[Items listed in a dataset]
(** ** Centring *)

Lemma splitLinesGo_line l : forall cur,
  Forall (fun c => c <> Chars.LF) l ->
  splitLinesGo cur l = [cur ++ l]
  /\ forall rest, splitLinesGo cur (l ++ Chars.LF :: rest)
                  = (cur ++ l) :: splitLinesGo [] rest.
Proof.
  induction l as [|c t IH]; intros cur Hl.
  - rewrite app_nil_r. split; [reflexivity|]. intros rest. reflexivity.
  - inversion Hl as [|? ? Hc Ht]; subst.
    cbn [app splitLinesGo]. destruct (N.eqb_spec c Chars.LF); [contradiction|].
    destruct (IH (cur ++ [c]) Ht) as [E1 E2]. rewrite <- !app_assoc in *.
    split; [exact E1|exact E2].
Qed.

(** Splitting takes back a join, for lines without line feeds. *)
Lemma splitLines_join ls :
  ls <> [] -> Forall (Forall (fun c => c <> Chars.LF)) ls ->
  splitLines (join [Chars.LF] ls) = ls.
Proof.
  unfold splitLines. induction ls as [|l ls IH]; [congruence|]. intros _ Hall.
  inversion Hall as [|? ? Hl Hls]; subst.
  destruct ls as [|l' ls'].
  - cbn [join]. apply (splitLinesGo_line l [] Hl).
  - change (join [Chars.LF] (l :: l' :: ls'))
      with (l ++ Chars.LF :: join [Chars.LF] (l' :: ls')).
    rewrite (proj2 (splitLinesGo_line l [] Hl)). cbn [app]. f_equal.
    apply IH; [discriminate|exact Hls].
Qed.

Lemma splitLinesGo_lines s : forall cur,
  Forall (fun c => c <> Chars.LF) cur ->
  splitLinesGo cur s <> []
  /\ Forall (Forall (fun c => c <> Chars.LF)) (splitLinesGo cur s).
Proof.
  induction s as [|c t IH]; intros cur Hcur; cbn [splitLinesGo].
  - split; [discriminate|]. constructor; [exact Hcur|constructor].
  - destruct (N.eqb_spec c Chars.LF).
    + split; [discriminate|]. constructor; [exact Hcur|]. apply IH. constructor.
    + apply IH. apply Forall_app. split; [exact Hcur|]. constructor; [exact n|constructor].
Qed.

Lemma stripAnsi_blanks_before n line :
  stripAnsi (repeat 32%N n ++ line) = repeat 32%N n ++ stripAnsi line.
Proof.
  induction n as [|n IH]; [reflexivity|].
  cbn [repeat app]. rewrite stripAnsi_visible by discriminate. now rewrite IH.
Qed.

(** X22. [centerText] keeps the lines of a text and only moves each one
    to the right: splitting its result gives the lines of the text, each
    behind its blanks.  A line that fits the width ends up centred, the
    margin on its right being the one on its left or one more; a line that
    does not fit is left as it is. *)
Theorem centerText_moves_lines (text : jsstring) (width : Z) :
  splitLines (centerText text width)
  = List.map (fun line => repeat 32%N (centerPadding width line) ++ line)
             (splitLines text)
  /\ forall line,
       let padded := repeat 32%N (centerPadding width line) ++ line in
       let left := Z.of_nat (centerPadding width line) in
       visibleLength padded = left + visibleLength line
       /\ (visibleLength line <= width ->
           0 <= (width - visibleLength padded) - left <= 1)
       /\ (width <= visibleLength line -> padded = line).
Proof.
  split.
  - unfold centerText.
    destruct (splitLinesGo_lines text [] (Forall_nil _)) as [Hne Hall].
    fold (splitLines text) in Hne, Hall.
    apply splitLines_join.
    + destruct (splitLines text); [congruence|discriminate].
    + apply Forall_forall. intros padded Hin.
      apply in_map_iff in Hin as (line & <- & Hline).
      rewrite Forall_forall in Hall. apply Forall_app. split.
      * apply Forall_forall. intros c Hc. apply repeat_spec in Hc as ->. discriminate.
      * apply Hall. first [exact Hline | now apply list_elem_of_In].
  - intros line. cbv zeta.
    assert (Hv : visibleLength (repeat 32%N (centerPadding width line) ++ line)
                 = Z.of_nat (centerPadding width line) + visibleLength line).
    { unfold visibleLength at 1. rewrite stripAnsi_blanks_before.
      unfold jslen. rewrite length_app, repeat_length. unfold visibleLength, jslen. lia. }
    split; [exact Hv|]. split.
    + intros Hfit. rewrite Hv. unfold centerPadding.
      pose proof (Z.div_mod (width - visibleLength line) 2 ltac:(lia)) as Hd.
      pose proof (Z.mod_pos_bound (width - visibleLength line) 2 ltac:(lia)) as Hb.
      lia.
    + intros Hwide. unfold centerPadding.
      assert ((width - visibleLength line) / 2 <= 0).
      { apply Z.div_le_upper_bound; lia. }
      replace (Z.to_nat (Z.max 0 ((width - visibleLength line) / 2))) with 0%nat by lia.
      reflexivity.
Qed.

> **What is needed**
Exactly the lines above from the one with "Chars.LF :: rest)" to the one with "- change (join [Chars.LF] (l :: l' :: ls'))", both included, are to be quoted; leave the rest out.

> **Exercise answer**
  /\ forall rest, splitLinesGo cur (l ++ Chars.LF :: rest)
                  = (cur ++ l) :: splitLinesGo [] rest.
Proof.
  induction l as [|c t IH]; intros cur Hl.
  - rewrite app_nil_r. split; [reflexivity|]. intros rest. reflexivity.
  - inversion Hl as [|? ? Hc Ht]; subst.
    cbn [app splitLinesGo]. destruct (N.eqb_spec c Chars.LF); [contradiction|].
    destruct (IH (cur ++ [c]) Ht) as [E1 E2]. rewrite <- !app_assoc in *.
    split; [exact E1|exact E2].
Qed.

(** Splitting takes back a join, for lines without line feeds. *)
Lemma splitLines_join ls :
  ls <> [] -> Forall (Forall (fun c => c <> Chars.LF)) ls ->
  splitLines (join [Chars.LF] ls) = ls.
Proof.
  unfold splitLines. induction ls as [|l ls IH]; [congruence|]. intros _ Hall.
  inversion Hall as [|? ? Hl Hls]; subst.
  destruct ls as [|l' ls'].
  - cbn [join]. apply (splitLinesGo_line l [] Hl).
  - change (join [Chars.LF] (l :: l' :: ls'))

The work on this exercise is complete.